Task input.
(** * The registration store of the5quad-bot (src/database.py)

    A shallow embedding of [FootballDatabase]: the two SQLite tables are
    lists of rows kept in rowid order, every method is a function from the
    store (and, where the statement uses CURRENT_TIMESTAMP, the clock) to
    its Python result and the store it leaves behind. *)

From Stdlib Require Import ZArith String Ascii List Bool Lia.
From Stdlib Require Import Sorting.Sorted Sorting.Permutation DecimalString.
Import ListNotations.
Open Scope Z_scope.

(** ** Rows *)

(** The TEXT column [status] of both tables only ever holds the two
    literals the statements write. *)
Inductive status : Type := active | cancelled.

(** The TEXT column [registration_type]. *)
Inductive reg_type : Type := main | reserve.

Definition status_eqb (a b : status) : bool :=
  match a, b with
  | active, active | cancelled, cancelled => true
  | _, _ => false
  end.

Definition reg_type_eqb (a b : reg_type) : bool :=
  match a, b with
  | main, main | reserve, reserve => true
  | _, _ => false
  end.

(** A row of table [events]. *)
Record event : Type := mk_event {
  e_id : Z;
  e_date : string;
  e_time : string;
  e_max_players : Z;
  e_description : string;
  e_created_by : Z;
  e_created_at : Z;
  e_status : status
}.

(** A row of table [registrations]; [username] and [first_name] are
    nullable TEXT columns (Python [None]). *)
Record registration : Type := mk_registration {
  r_id : Z;
  r_event_id : Z;
  r_user_id : Z;
  r_username : option string;
  r_first_name : option string;
  r_registration_type : reg_type;
  r_registered_at : Z;
  r_status : status
}.

(** The database file: both tables, rows in rowid order. *)
Record database : Type := mk_database {
  events : list event;
  registrations : list registration
}.

Definition empty_database : database :=
  {| events := []; registrations := [] |}.

Definition set_e_status (e : event) (s : status) : event :=
  {| e_id := e_id e; e_date := e_date e; e_time := e_time e;
     e_max_players := e_max_players e; e_description := e_description e;
     e_created_by := e_created_by e; e_created_at := e_created_at e;
     e_status := s |}.

Definition set_r_status (r : registration) (s : status) : registration :=
  {| r_id := r_id r; r_event_id := r_event_id r; r_user_id := r_user_id r;
     r_username := r_username r; r_first_name := r_first_name r;
     r_registration_type := r_registration_type r;
     r_registered_at := r_registered_at r; r_status := s |}.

Problem to solve. Output the listing above word for word, from the opening line through the line that contains "(** A row of table [events]. *)", and leave out everything after it.

Solution for this problem.
(** * The registration store of the5quad-bot (src/database.py)

    A shallow embedding of [FootballDatabase]: the two SQLite tables are
    lists of rows kept in rowid order, every method is a function from the
    store (and, where the statement uses CURRENT_TIMESTAMP, the clock) to
    its Python result and the store it leaves behind. *)

From Stdlib Require Import ZArith String Ascii List Bool Lia.
From Stdlib Require Import Sorting.Sorted Sorting.Permutation DecimalString.
Import ListNotations.
Open Scope Z_scope.

(** ** Rows *)

(** The TEXT column [status] of both tables only ever holds the two
    literals the statements write. *)
Inductive status : Type := active | cancelled.

(** The TEXT column [registration_type]. *)
Inductive reg_type : Type := main | reserve.

Definition status_eqb (a b : status) : bool :=
  match a, b with
  | active, active | cancelled, cancelled => true
  | _, _ => false
  end.

Definition reg_type_eqb (a b : reg_type) : bool :=
  match a, b with
  | main, main | reserve, reserve => true
  | _, _ => false
  end.

(** A row of table [events]. *)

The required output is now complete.